Split dataset into training and test, fit model using default RCF parameters
return model, prediction, feature_importances, X_train, X_test, y_train, y_test
"""
X = df.drop('class',axis=1)
y = df['class']
X_train, X_test, y_train, y_test = train_test_split(X, y, test_size=0.30, random_state=1, stratify=y)
rfc = RandomForestClassifier(random_state = 1)
rfc.fit(X_train, y_train)
# predict on test data
rfc_pred = rfc.predict(X_test)
print(classification_report(y_test,rfc_pred))
feature_val = pd.DataFrame(rfc.feature_importances_, index = X_train.columns)
print(feature_val.sort_values(0, ascending=False))
return rfc, rfc_pred,feature_val, X_train, X_test, y_train, y_test
def plot_cm(y_test, rfc_pred):
"""
plot confusion matrix of model predictions
"""
p,ax = plt.subplots(figsize=(30, 20))
ConfusionMatrixDisplay.from_predictions(y_test, rfc_pred, ax=ax, colorbar=True)
plt.show()
```
Run the subsequent code chunks to use grid search CV and random search CV to select the best estimators for the model. After this is done, we then test the model on unseen data which is not used for training/testing.
### Generating Reclassified Images
The last section in the workbook is how we visualize the results of our model. We use the model to generate a reclassified image containing pixel predictions for the region of interest. The first section is a dictionary mapping each attribute to the color it will appear in the image, which can be tweaked based on personal preference.
```{python generate-reclassified-img, eval=FALSE}
li = ['x', 'y', 'R', 'G', 'B', 'temperature', 'year', 'week', 'month',
'season_autumn', 'season_spring', 'season_winter']
def display_predict_img(file):
img= np.asarray(Image.open("invert_"+file))
img_cp = img.copy()
ind =np.where((img[:,:,0]!=0) & (img[:,:,1]!=0) & (img[:,:,2]!=0))
y_vals = ind[0]
x_vals = ind[1]
_= img[y_vals,x_vals,:]
r_vals, g_vals, b_vals = _[:,0], _[:,1], _[:,2]
fl = merged[merged.orig_name==file][li].head(1)
point = pd.DataFrame({'x': x_vals,
'y': y_vals,
'R': r_vals,
'G': g_vals,
'B': b_vals,
})
point['temperature']= fl.temperature.values[0]
point['year']= fl.year.values[0]
point['week']= fl.week.values[0]
point['month']= fl.month.values[0]
point['season_autumn']= fl.season_autumn.values[0]
point['season_spring']= fl.season_spring.values[0]
point['season_winter']= fl.season_winter.values[0]
pr = model.predict(point)
point["pred_class"] = pr
def apply_change(row):
pred = row["pred_class"]
newR, newG, newB=colors[class_rgb[pred]]
img_cp[row.y,row.x,:] = [newR, newG,newB]

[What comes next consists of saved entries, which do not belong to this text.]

Lemma tokens_from_delta_clean data in_pos toks :
  Forall (fun b => 0 <= b < 128) data ->
  tokens_from data in_pos toks ->
  Forall no_escape toks -> Forall delta_clean toks.
Proof.
  intros Hlow.
  assert (Hat : forall i, (i < length data)%nat -> byte_at data i < 128).
  { intros i Hi. rewrite Forall_forall in Hlow.
    apply (Hlow (byte_at data i)), nth_In, Hi. }
  induction 1 as [in_pos Hend | in_pos rest Hpos Hrest IH]; intros Hesc.
  - constructor.
  - inversion Hesc as [|? ? Ht Hr]; subst.
    constructor; [|now apply IH].
    destruct (compress_step data in_pos) as [| start delta delta_length | | | | |] eqn:Hstep;
      try exact I.
    apply compress_step_Delta in Hstep. destruct Hstep as [-> Hdelta].
    apply is_delta_sequence_true in Hdelta.
    destruct Hdelta as (Hsize & -> & _).
    cbn [delta_clean no_escape] in *.
    pose proof (Hat in_pos ltac:(lia)). pose proof (Hat (in_pos + 1)%nat ltac:(lia)).
    repeat split; (assumption || lia).
Qed.

(** Where the round trip over the restricted alphabet does hold: on every
    buffer of values 0..127 none of whose Delta tokens has one of the lengths
    32, 48 and 50. *)
Lemma round_trip_restricted data tail toks :
  Forall (fun b => 0 <= b < 128) data ->
  fits_size_t data ->
  advanced_tokens data = Some toks ->
  Forall no_escape toks ->
  advanced_decompress (flat_map emit toks ++ tail) (length (flat_map emit toks))
  = Some (Returned data).
Proof.
  intros Hlow Hfit Htoks Hesc.
  apply round_trip_clean; try assumption.
  - eapply Forall_impl; [|exact Hlow]. unfold is_byte; intros b Hb; cbv beta in Hb; lia.
  - apply (tokens_from_delta_clean data 0); try assumption.
    now apply compress_loop_tokens_from in Htoks.
Qed.

(** C1 (not met by the code).  Round trip over the restricted alphabet
    fails on 32 bytes of value 5, all in 0..127: the encoder emits them as
    one Delta token of length 32, whose control byte [MODE_DELTA | 32] is
    the escape code [EXT_PATTERN]; the decoder takes the stream for a
    pattern escape followed by a 16-byte literal, and whatever follows the
    stream in its buffer it does not return the input. *)
Theorem round_trip_fails_at_delta_length_32 :
  Forall (fun b => 0 <= b < 128) (repeat 5 32)
  /\ advanced_tokens (repeat 5 32) = Some [Delta 5 0 32]
  /\ advanced_compress (repeat 5 32) = Some [EXT_PATTERN; 0x05; 0x10]
  /\ forall tail,
       advanced_decompress ([EXT_PATTERN; 0x05; 0x10] ++ tail) 3
       <> Some (Returned (repeat 5 32)).
Proof.
  split; [apply Forall_forall; intros b Hb; apply repeat_spec in Hb; lia|].
  split; [vm_compute; reflexivity|].
  split; [vm_compute; reflexivity|].
  intros tail.
  unfold advanced_decompress.
  rewrite decompress_loop_eq. change (0 <? 3)%nat with true. cbv iota.
  change (decode_step ([EXT_PATTERN; 5; 16] ++ tail) 0)
    with (Returned (2%nat, @nil Z)).
  cbv beta iota.
  rewrite decompress_loop_eq. change (2 <? 3)%nat with true. cbv iota.
  assert (Hstep : decode_step ([EXT_PATTERN; 5; 16] ++ tail) 2
                  = (bytes <- read_block ([EXT_PATTERN; 5; 16] ++ tail) 3 16 ;;
                     Returned (19%nat, bytes))) by reflexivity.
  rewrite Hstep; clear Hstep.
  unfold read_block. change (16 =? 0)%nat with false. cbv iota.
  match goal with
  | |- context [if ?c then Returned _ else _] => destruct c eqn:Hlen
  end; cbn [bind]; [|discriminate].
  rewrite decompress_loop_eq. change (19 <? 3)%nat with false. cbv iota.
  intros H. injection H as H.
  apply (f_equal (@length Z)) in H.
  to_prop.
  cbn [app] in H, Hlen.
  rewrite slice_length in H by assumption.
  discriminate H.
Qed.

point.apply(lambda x: apply_change(x), axis=1)
f, ax = plt.subplots(1,2)
ax[0].imshow(img)
ax[1].imshow(img_cp)
f.set_figheight(15)
f.set_figwidth(15)
return img, img_cp, point
```
This function uses the model output to re-map the image. Below are some outputs generated by the model. The first image shows the model does an excellent job distinguishing between snow and water, practically mapping out the original image exactly. The second image is a bit more ambiguous with a mixture of submerged leaves, ice, and rock, but the model is still able to predict them fairly accurately.
```{r machine-learning-image, echo=FALSE, out.width="200%"}
knitr::include_graphics("./imgs/snowice_output.png")
knitr::include_graphics("./imgs/output2.png")
```
## Future Improvements
While our model achieved a high accuracy and recall of 96% for our images, there are still areas for fine-tuning and improvement. For one, the model was occasionally less accurate when attempting to differentiate between water and leaves/rocks in the stream channel, as well as other classes less prevalent in the training set. This is the case in the image here:
```{r leaf-rock-image, echo=FALSE, out.width="200%"}
knitr::include_graphics("./imgs/leafrock_output.png")
```
Thus, in the future, exposing the model to more training data with these classes can improve its accuracy. Additionally, the model can be expanded to differentiate between different types of ice, which can be of use to researchers studying ice jams - this is just one of many potential changes.